TASK TO CARRY OUT: All lines in the material below that contain "induction" should be located and copied.

RECORDS FOR THIS EXERCISE:
Lemma P_collect_types i irs p :
  Forall (fun ir => P _ (rec ir)) irs -> P _ (collect_types rec i irs p).
Proof.
  intros Hirs. revert i p.
  pose proof P_is_untyped_empty.
  induction Hirs as [|arg irs Harg _ IH]; intros i p; simpl; pauto.
Qed.

Lemma P_fold_common_type c it : P _ (fold_common_type c it).
Proof.
  revert c. induction it as [|t it IH]; intros c; simpl; pauto.
Qed.

Lemma P_amend_empties irs es c : P _ (amend_empties irs es c).
Proof. unfold amend_empties. apply P_for_each. intros i. pauto. Qed.

Lemma P__infer_common_type irs :
  Forall (fun ir => P _ (rec ir)) irs -> P _ (_infer_common_type rec irs).
Proof.
  intros Hirs. unfold _infer_common_type.
  destruct irs as [|first rest]; [psolve|].
  apply P_bind; [by apply P_collect_types|]. intros p.
  pose proof P_fold_common_type. pose proof P_amend_empties.
  pose proof P_get_schema.
  pauto.
Qed.

Lemma P___infer_type_introspection n tr :
  P _ (__infer_type_introspection n tr).
Proof.
  unfold __infer_type_introspection. pose proof P_env_schema_get.
  pauto.
Qed.

Lemma P___infer_from_typeref tr : P _ (__infer_from_typeref tr).
Proof.
  unfold __infer_from_typeref. pose proof P_with_schema.
  pauto.
Qed.

Lemma P__infer_binop_args l r :
  P _ (rec l) -> P _ (rec r) -> P _ (_infer_binop_args rec l r).
Proof. intros Hl Hr. unfold _infer_binop_args. pauto. Qed.

Lemma P___infer_typecheckop l r :
  P _ (rec l) -> P _ (rec r) -> P _ (__infer_typecheckop rec l r).
Proof.
  intros Hl Hr. unfold __infer_typecheckop.
  pose proof (P__infer_binop_args _ _ Hl Hr).
  pose proof P_env_schema_get. pauto.
Qed.

Lemma P___infer_insert_stmt n irs :
  Forall (fun ir => P _ (rec ir)) irs ->
  P _ (__infer_insert_stmt rec n irs).
Proof.
  intros Hirs. unfold __infer_insert_stmt.
  pose proof (P__infer_common_type _ Hirs). pauto.
Qed.

Lemma P_check_slice_index base_name int_t ix :
  from_option (fun ir => P _ (rec ir)) True ix ->
  P _ (check_slice_index rec base_name int_t ix).
Proof.
  intros Hix. unfold check_slice_index. pose proof P_get_schema.
  destruct ix; simpl in Hix; pauto.
Qed.

Lemma P___infer_slice e a b :
  P _ (rec e) ->
  from_option (fun ir => P _ (rec ir)) True a ->
  from_option (fun ir => P _ (rec ir)) True b ->
  P _ (__infer_slice rec e a b).
Proof.
  intros He Ha Hb. unfold __infer_slice.
  pose proof P_env_schema_get. pose proof P_get_schema.
  pose proof (fun n t => P_check_slice_index n t _ Ha).
  pose proof (fun n t => P_check_slice_index n t _ Hb).
  pauto.
Qed.

Lemma P___infer_index e i :
  P _ (rec e) -> P _ (rec i) -> P _ (__infer_index rec e i).
Proof.
  intros He Hi. unfold __infer_index.
  pose proof P_env_schema_get. pose proof P_get_schema.
  pauto.
Qed.

Lemma P___infer_array n tr els :
  Forall (fun ir => P _ (rec ir)) els -> P _ (__infer_array rec n tr els).
Proof.
  intros Hels. unfold __infer_array.
  pose proof (P__infer_common_type _ Hels).
  pose proof P___infer_from_typeref. pose proof P_get_schema.
  destruct tr; [auto|]. destruct els; pauto.
Qed.

Lemma P_tuple_element_types (els : list (string * Base)) acc :
  Forall (fun el => P _ (rec el.2)) els ->
  P _ (tuple_element_types rec els acc).
Proof.
  intros Hels. revert acc.
  induction Hels; intros acc; simpl; pauto.
Qed.

Lemma P___infer_tuple named (els : list (string * Base)) :
  Forall (fun el => P _ (rec el.2)) els ->
  P _ (__infer_tuple rec named els).
Proof.
  intros Hels. unfold __infer_tuple.
  pose proof (fun acc => P_tuple_element_types _ acc Hels).
  pose proof P_get_schema. pauto.
Qed.

Lemma P___infer_typecast n tr : P _ (__infer_typecast n tr).
Proof.
  unfold __infer_typecast. pose proof (P_infer_typeref tr).
  pose proof P_get_schema. pauto.
Qed.

Lemma P___infer_child ir : P _ (rec ir) -> P _ (__infer_child rec ir).
Proof. intros Hir. unfold __infer_child. pauto. Qed.
End WithNodes.

Theorem P_infer_type ir : P _ (infer_type ir).
Proof.
  induction ir as [ir IH] using Base_children_ind.
  destruct ir; simpl in *;
    try (apply P_infer_type_memo);
    repeat match goal with
      | H : Forall _ (_ :: _) |- _ =>
          apply Forall_cons in H; destruct H
      end;
    first
      [ apply P_raise
      | by apply P___infer_child
      | apply P_set_types_getitem
      | apply P___infer_type_introspection
      | apply P___infer_from_typeref
      | by apply P___infer_typecheckop
      | apply P_infer_typeref
      | apply P___infer_typecast
      | by apply P___infer_index
      | by apply P___infer_array
      | apply P_ret
      | idtac ].
  - (* InsertStmt *)
    destruct on_conflict as [[e|]|]; simpl in IH;
      repeat match goal with
        | H : Forall _ (_ :: _) |- _ =>
            apply Forall_cons in H; destruct H
        end;
      apply P___infer_insert_stmt; repeat constructor; assumption.
  - (* SliceIndirection *)
    destruct start, stop; simpl in *;
      repeat match goal with
        | H : Forall _ (_ :: _) |- _ =>
            apply Forall_cons in H; destruct H
        end;
      apply P___infer_slice; simpl; auto.
  - (* Tuple *)
    apply P___infer_tuple. apply Forall_forall. intros el Hel.
    eapply Forall_forall in IH; [exact IH|].
    apply list_elem_of_fmap. by exists el.
Qed.
End Parametric.

(** ** Running a computation *)

Section Runs.
Context {Schema : Type} `{SchemaOps Schema}.
Implicit Types st : State (Schema:=Schema).

Lemma bind_Ok {A B} (m : M A) (k : A -> M B) st a st' :
  m st = Ok a st' -> bind m k st = k a st'.
Proof. unfold bind. by intros ->. Qed.

Lemma bind_Raise {A B} (m : M A) (k : A -> M B) st e :
  m st = Raise e -> bind m k st = Raise e.
Proof. unfold bind. by intros ->. Qed.

Lemma bind_inv {A B} (m : M A) (k : A -> M B) st b st'' :
  bind m k st = Ok b st'' ->
  exists a st', m st = Ok a st' /\ k a st' = Ok b st''.
Proof. unfold bind. destruct (m st) as [a st'|e]; [eauto|done]. Qed.

Lemma later_refl st : later st st.
Proof. repeat split; eauto. Qed.

Lemma later_trans st1 st2 st3 :
  later st1 st2 -> later st2 st3 -> later st1 st3.
Proof.
  intros (Ht1 & Hp1 & Hb1) (Ht2 & Hp2 & Hb2). repeat split.
  - intros k t Hk. destruct (Ht1 _ _ Hk) as [t' Hk']. eauto.
  - intros k p Hk. destruct (Hp1 _ _ Hk) as (p' & Hk' & Hn & Hns).
    destruct (Hp2 _ _ Hk') as (p'' & Hk'' & Hn' & Hns').
    exists p''. split; [done|]. split; congruence.
  - eauto.
Qed.

(** A change of the environment that leaves ``set_types`` alone. *)
Lemma later_env st e :
  set_types e = set_types (env st) -> later st (mkState e (path_id st)).
Proof. intros He. repeat split; simpl; [rewrite He|..]; eauto. Qed.

Lemma amend_Ok (es : Node) t st p :
  path_id st !! key es = Some p ->
  exists st',
    amend_empty_set_type es t st = Ok tt st'
    /\ set_types (env st') = <[key es := Some t]> (set_types (env st))
    /\ inferred_types (env st') = inferred_types (env st)
    /\ schema (env st') = schema (env st)
    /\ path_id st'
       = <[key es :=
             PathId_from_type t
               (mkQualName "__derived__" (name (target_name_hint p)))
               (namespace p)]> (path_id st).
Proof.
  intros Hp. unfold amend_empty_set_type. rewrite Hp. eauto 10.
Qed.

Lemma amend_inv (es : Node) t st st' :
  amend_empty_set_type es t st = Ok tt st' ->
  exists p,
    path_id st !! key es = Some p
    /\ set_types (env st') = <[key es := Some t]> (set_types (env st))
    /\ path_id st'
       = <[key es :=
             PathId_from_type t
               (mkQualName "__derived__" (name (target_name_hint p)))
               (namespace p)]> (path_id st).
Proof.
  unfold amend_empty_set_type.
  destruct (path_id st !! key es) as [p|] eqn:Hp; [|done].
  intros [= <-]. eauto.
Qed.

Lemma amend_later (es : Node) t st st' :
  amend_empty_set_type es t st = Ok tt st' -> later st st'.
Proof.
  intros (p & Hp & Hst & Hpid)%amend_inv. repeat split.
  - intros k t0 Hk. rewrite Hst.
    destruct (decide (key es = k)) as [<-|Hne].
    + rewrite lookup_insert_eq. eauto.
    + rewrite lookup_insert_ne by done. eauto.
  - intros k p0 Hk. rewrite Hpid.
    destruct (decide (key es = k)) as [<-|Hne].
    + rewrite lookup_insert_eq. eexists. split; [done|].
      assert (p0 = p) as -> by congruence. done.
    + rewrite lookup_insert_ne by done. eauto.
  - intros k. rewrite Hpid.
    destruct (decide (key es = k)) as [<-|Hne].
    + by rewrite Hp.
    + by rewrite lookup_insert_ne.
Qed.

(** Every successful run of [infer_type] ends in a later state. *)
Lemma infer_type_later ir st t st' :
  infer_type ir st = Ok t st' -> later st st'.
Proof.
  revert st t st'.
  apply (P_infer_type
           (fun A (m : M A) => forall st a st', m st = Ok a st' -> later st st')).
  - intros A a st a' st' [= _ <-]. apply later_refl.
  - done.
  - intros A B m k Hm Hk st b st''
      (a & st' & Hrun & Hrest)%bind_inv.
    eapply later_trans; eauto.
  - intros st a st' [= _ <-]. apply later_refl.
  - intros s st [] st' [= <-]. by apply later_env.
  - intros k t st [] st' [= <-]. by apply later_env.
  - intros es t st [] st'. apply amend_later.
Qed.

Lemma same_env_refl st : same_env st st.
Proof. done. Qed.

Lemma same_env_lookup st1 st2 k :
  same_env st1 st2 ->
  is_Some (path_id st1 !! k) <-> is_Some (path_id st2 !! k).
Proof. intros [_ Hdom]. by rewrite <-!elem_of_dom, Hdom. Qed.

(** Two runs of [infer_type] from states with the same environment have
    the same outcome, whatever path ids the nodes carry. *)
Lemma infer_type_same_outcome ir st1 st2 :
  same_env st1 st2 -> same_outcome (infer_type ir st1) (infer_type ir st2).
Proof.
  revert st1 st2.
  apply (P_infer_type
           (fun A (m : M A) =>
              forall st1 st2, same_env st1 st2 -> same_outcome (m st1) (m st2))).
  - by intros A a st1 st2 Hst.
  - by intros A e st1 st2 Hst.
  - intros A B m k Hm Hk st1 st2 Hst. specialize (Hm _ _ Hst).
    unfold bind, same_outcome in *.
    destruct (m st1) as [a1 st1'|e1], (m st2) as [a2 st2'|e2]; try done.
    destruct Hm as [-> Hst']. by apply Hk.
  - intros st1 st2 Hst. split; [apply Hst|done].
  - intros s st1 st2 [He Hd]. unfold set_schema. simpl.
    split; [done|]. split; simpl; [by rewrite He|done].
  - intros k t st1 st2 [He Hd]. unfold set_inferred_type. simpl.
    split; [done|]. split; simpl; [by rewrite He|done].
  - intros es t st1 st2 Hst. unfold amend_empty_set_type.
    pose proof (same_env_lookup _ _ (key es) Hst) as Hk.
    destruct Hst as [He Hd].
    destruct (path_id st1 !! key es) as [p1|] eqn:H1,
             (path_id st2 !! key es) as [p2|] eqn:H2; simpl.
    + split; [done|]. split; simpl; [by rewrite He|].
      by rewrite !dom_insert_L, Hd.
    + destruct Hk as [Hk _]. destruct Hk; eauto; done.
    + destruct Hk as [_ Hk]. destruct Hk; eauto; done.
    + done.
Qed.

(** What a successful run of [infer_type] leaves in the memo table. *)
Lemma infer_type_memo_recorded (n : Node) body st t st' :
  infer_type_memo n body st = Ok t st' ->
  inferred_types (env st') !! key n = Some t.
Proof.
  unfold infer_type_memo, bind, get_env.
  destruct (inferred_types (env st) !! key n) as [r|] eqn:Hm.
  - by intros [= <- <-].
  - destruct (body st) as [[r|] st1|e]; try done.
    unfold set_inferred_type, ret. intros [= <- <-]. simpl.
    apply lookup_insert_eq.
Qed.

Lemma infer_type_memo_hit (n : Node) body st t :
  inferred_types (env st) !! key n = Some t ->
  infer_type_memo n body st = Ok t st.
Proof. intros Hm. unfold infer_type_memo, bind, get_env. by rewrite Hm. Qed.

Lemma infer_type_recorded ir st t st' :
  infer_type ir st = Ok t st' ->
  exists n, node_of ir = Some n /\ inferred_types (env st') !! key n = Some t.
Proof.
  destruct ir; simpl; try done;
    try (intros Hrun%infer_type_memo_recorded; eauto).
  destruct t0 as [cls n id en coll subs]. simpl.
  intros Hrun%infer_type_memo_recorded; eauto.
Qed.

SOLUTION:
  induction Hirs as [|arg irs Harg _ IH]; intros i p; simpl; pauto.
  revert c. induction it as [|t it IH]; intros c; simpl; pauto.
  induction Hels; intros acc; simpl; pauto.
  induction ir as [ir IH] using Base_children_ind.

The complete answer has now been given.